J'ajoute que l'exercice de la vertu est un souverain remède contre les passions: car il est certain que, pourvu que notre ame ait toujours de quoi être contente en son intérieur, tous les troubles qui viennent d'ailleurs n'ont aucun pouvoir de lui nuire. Or, afin que notre ame ait ainsi de quoi être contente, elle n'a besoin que de suivre exactement la vertu effectivement, quiconque a vécu de telle sorte, que sa conscience ne lui peut reprocher qu'il ait jamais manqué à faire toutes les choses qu'il a jugées être les meilleures, (qui est ce que je nomme ici suivre la vertu) il en reçoit une satisfaction, qui est si puissante pour le rendre heureux, que les plus violens efforts des passions. n'ont jamais assez de pouvoir pour troubler la tranquillité de son ame.

XXXI.

CARACTÈRE et effets de la générosité d'ame ou de la magnanimité.

(Traité des Passions, pag. 181.)

Je ne remarque en nous qu'une seule chose, qui puisse nous donner une juste raison de nous estimer, savoir, l'usage de notre libre arbitre, et l'empire que nous avons sur nos volontés: car il n'y a que les seules actions qui dépendent de ce libre arbitre, pour lesquelles nous puissions avec raison être loués ou blâmés.

Ainsi, je crois que la vraie générosité, qui fait qu'un homme's'estime autant qu'il peut légitimement s'estimer, consiste seulement, partie en ce qu'il connoît qu'il n'y a rien qui véritablement lui appartienne, excepté cette libre disposition de ses volontés, ni rien pourquoi il doive être loué ou blâmé, sinon parce qu'il en use bien ou mal; et partie en ce qu'il sent en soi-même une ferme et constante résolution d'en bien user, c'est-àdire, de ne manquer jamais de volonté pour entreprendre et exécuter toutes les choses qu'il jugera être les meilleures; ce qui est suivre parfaitement la vertu.

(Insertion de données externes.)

(** What a run of the body that emits a row does, in terms of the
    selected topic [topic], its remaining hours [r] and the amount
    [alloc]. *)
Definition emits (day : Z) (st st' : loop_state) (fl : flow)
           (topic : string) (r alloc : Q) : Prop :=
  max_item (remaining_hours st) = Some (topic, r) /\
  1 # 4 <= r /\
  alloc = round4 (Qmin r (hours_left st)) /\
  0 < alloc /\
  st' = mkState (dict_set (remaining_hours st) topic (round4 (r - alloc)))
                (round4 (hours_left st - alloc))
                (schedule_rows st ++ [mkRow day topic alloc]) /\
  fl = (if Qlt_bool (round4 (hours_left st - alloc)) (1 # 4) then Stop else Next).

Definition sum_hours (rows : list ScheduleRow) : Q :=
  fold_right (fun r acc => Hours r + acc) 0 rows.

(** The hours of a date in a list of rows. *)
Definition day_sum (d : Z) (rows : list ScheduleRow) : Q :=
  sum_hours (filter (fun r => Z.eqb (Date r) d) rows).

(** The rows a loop adds: all of the day, all positive quarters. *)
Definition day_rows (day : Z) (new : list ScheduleRow) : Prop :=
  Forall (fun r => Date r = day /\ pos_quarter (Hours r)) new.

(** What holds of the rows of the greedy pass: unless there are none,
    [daily_hours] is at least a quarter, every row carries a positive
    number of quarters and no date carries more than
    [daily_hours + 1/8]. *)
Definition greedy_inv (daily_hours : Q) (rows : list ScheduleRow) : Prop :=
  rows = [] \/
  (1 # 4 <= daily_hours /\
   Forall (fun r => pos_quarter (Hours r)) rows /\
   forall d, day_sum d rows <= daily_hours + (1 # 8)).

(** Strictly increasing date order; rows in that order are their own
    aggregate. *)
Definition date_lt (a b : ScheduleRow) : Prop := (Date a < Date b)%Z.

(** The round robin of the spec: day [i] gets topic [(ti + i) mod n]
    of the list, and the full [daily_hours]. *)
Fixpoint round_robin (days : list Z) (topic_names : list string) (ti : nat)
         (daily_hours : Q) : list ScheduleRow :=
  match days with
  | [] => []
  | day :: days' =>
      mkRow day (nth (Nat.modulo ti (List.length topic_names)) topic_names EmptyString)
            daily_hours
      :: round_robin days' topic_names (S ti) daily_hours
  end.

(** The states the loops of lines 102-124 go through, from the dict
    [rem0] of the demand model: the start of the first day, a run of
    the body under the loop condition, the start of a further day. *)
Inductive reachable (daily_hours : Q) (rem0 : dict) : loop_state -> Prop :=
| reach_start : reachable daily_hours rem0 (mkState rem0 daily_hours [])
| reach_body day st st' fl :
    reachable daily_hours rem0 st ->
    loop_guard st = true ->
    loop_body day st = (st', fl) ->
    reachable daily_hours rem0 st'
| reach_day st :
    reachable daily_hours rem0 st ->
    reachable daily_hours rem0
              (mkState (remaining_hours st) daily_hours (schedule_rows st)).

(** [d'] has the keys of [d], each with a value that is not negative and
    not above the one in [d]. *)
Definition dict_below (d' d : dict) : Prop :=
  forall k v, dict_get d k = Some v ->
              exists v', dict_get d' k = Some v' /\ 0 <= v' /\ v' <= v.

(** The names of a list, each kept at its first occurrence: the keys of
    a dict filled in list order. *)
Definition distinct_names (names : list string) : list string :=
  fold_left (fun acc k => if in_dec string_dec k acc then acc else acc ++ [k]) names [].

(** The same topic, marked as priority. *)
Definition mark_priority (t : Topic) : Topic :=
  mkTopic (name t) (difficulty t) true.

(** The hours of a topic name in a list of rows. *)
Definition topic_sum (k : string) (rows : list ScheduleRow) : Q :=
  sum_hours (filter (fun r => String.eqb (Topic_ r) k) rows).

(** Strictly increasing (date, topic) order. *)
Definition key_lt (a b : ScheduleRow) : Prop := key_compare a b = Lt.

(** No hours left in any entry. *)
Definition all_done (d : dict) : Prop := Forall (fun kv => snd kv == 0) d.

(** A whole number of half hours, at least one. *)
Definition pos_half (x : Q) : Prop := exists n : Z, (1 <= n)%Z /\ x == inject_Z n / 2.

(** Only white space. *)
Definition blank (s : string) : Prop := strip s = EmptyString.

(** The difficulty a token sets, if any, and whether it sets the
    priority: the words of lines 48-54. *)
Definition difficulty_of_word (token : string) : option Z :=
  if token_in token ["easy"; "e"]%string then Some 1%Z
  else if token_in token ["medium"; "m"]%string then Some 2%Z
  else if token_in token ["hard"; "h"]%string then Some 3%Z
  else None.

Definition is_priority_word (token : string) : bool :=
  token_in token ["priority"; "p"; "important"]%string.

(** The tokens of a line: its parts after the first comma, stripped and
    lowered. *)
Definition tokens_of (ln : string) : list string :=
  tl (map (fun p => lower (strip p)) (split_comma ln)).
(** * reward.py: answer extraction and reward computation for GSM8K

    A shallow embedding of [src/reward.py].  Python values are dynamically
    typed, exceptions are explicit ([result]), strings are sequences of code
    points, and the two calls to [re.findall] go through a small backtracking
    matcher for the regular-expression fragment the two patterns of the
    module are written in. *)

From Stdlib Require Import Strings.Ascii Strings.String.
From Stdlib Require Import Bool Arith NArith ZArith Lia List.
From Stdlib Require Import Floats.PrimFloat.
Import ListNotations.

(* [0.3] and [-0.3] are read as the nearest binary64 value, as Python reads
   them. *)
Set Warnings "-inexact-float,-register-all".

(* ================================================================= *)
(** ** Python strings and values *)

(** A Python [str] is a sequence of Unicode code points. *)
Definition char := N.
Definition str := list char.

Definition ord (a : ascii) : char := N_of_ascii a.

(** An ASCII literal of the source, as a [str]. *)
Definition lit (s : string) : str := map ord (list_ascii_of_string s).

Fixpoint str_eqb (a b : str) : bool :=
  match a, b with
  | [], [] => true
  | x :: a', y :: b' => N.eqb x y && str_eqb a' b'
  | _, _ => false
  end.

(** The values a caller can hand to the functions of the module.  The type
    hints say [str] and [List[str]]; Python does not enforce them, and the
    [except Exception] of [trl_reward_fn] exists for the calls that break
    them. *)
Inductive pyval : Type :=
| PyNone
| PyStr (s : str)
| PyInt (z : Z)
| PyList (l : list pyval).

Inductive err_msg : Type :=
| BadMethod (method : str)
| LengthMismatch (n_completions n_solution : nat)
| NoLen
| NotSubscriptable
| ExpectedStringOrBytes
| NoValue.

(** All three are subclasses of [Exception]; none is an [re.error]. *)
Inductive exn : Type :=
| ValueError (m : err_msg)
| TypeError (m : err_msg)
| UnboundLocalError (m : err_msg).

Inductive result (A : Type) : Type :=
| Ok (a : A)
| Raise (e : exn).

Arguments Ok {A} a.
Arguments Raise {A} e.

Definition bind {A B : Type} (m : result A) (f : A -> result B) : result B :=
  match m with
  | Ok a => f a
  | Raise e => Raise e
  end.

Notation "x <- m ;; f" := (bind m (fun x => f))
  (at level 61, m at next level, right associativity).

Definition is_nil {A : Type} (l : list A) : bool :=
  match l with
  | [] => true
  | _ :: _ => false
  end.

(** [bool(v)], as [not v] and [if v] use it. *)
Definition truthy (v : pyval) : bool :=
  match v with
  | PyNone => false
  | PyStr s => negb (is_nil s)
  | PyInt z => negb (Z.eqb z 0)
  | PyList l => negb (is_nil l)
  end.

(** [len(v)] *)
Definition py_len (v : pyval) : result nat :=
  match v with
  | PyStr s => Ok (length s)
  | PyList l => Ok (length l)
  | PyNone | PyInt _ => Raise (TypeError NoLen)
  end.

(** [l[-n:]] for a positive [n]: the last [n] items, all of [l] when it has
    fewer. *)
Definition last_n {A : Type} (n : nat) (l : list A) : list A :=
  skipn (length l - n) l.

Definition py_slice_last (n : nat) (v : pyval) : result pyval :=
  match v with
  | PyStr s => Ok (PyStr (last_n n s))
  | PyList l => Ok (PyList (last_n n l))
  | PyNone | PyInt _ => Raise (TypeError NotSubscriptable)
  end.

Ceux qui ont cette connoissance et ce sentiment

d'eux-mêmes, se persuadent facilement que chacun des autres hommes les peut aussi avoir de soimême, parce qu'il n'y a rien en cela qui dépende d'autrui. Aussi ils ne méprisent jamais personne; et quoiqu'ils voient souvent que les autres commettent des fautes, qui font paroître leur foiblesse, ils sont cependant plus portés à les excuser qu'à les blâmer, et à croire que c'est plutôt par défaut de connoissance, que par défaut de bonne volonté, qu'ils les commettent. Et comme ils ne croient point être de beaucoup inférieurs à ceux qui ont plus de biens, ou d'honneurs, ou même qui ont plus d'esprit, plus de savoir, plus de beauté qu'eux, aussi ne s'estiment-ils point beaucoup au-dessus de ceux qui les surpassent dans ce genre de perfections, parce que toutes ces choses leur paroissent fort peu considérables, en comparaison de la bonne volonté pour laquelle seule ils s'estiment, et laquelle ils supposent aussi être, ou du moins pouvoir être, en chacun des autres hommes.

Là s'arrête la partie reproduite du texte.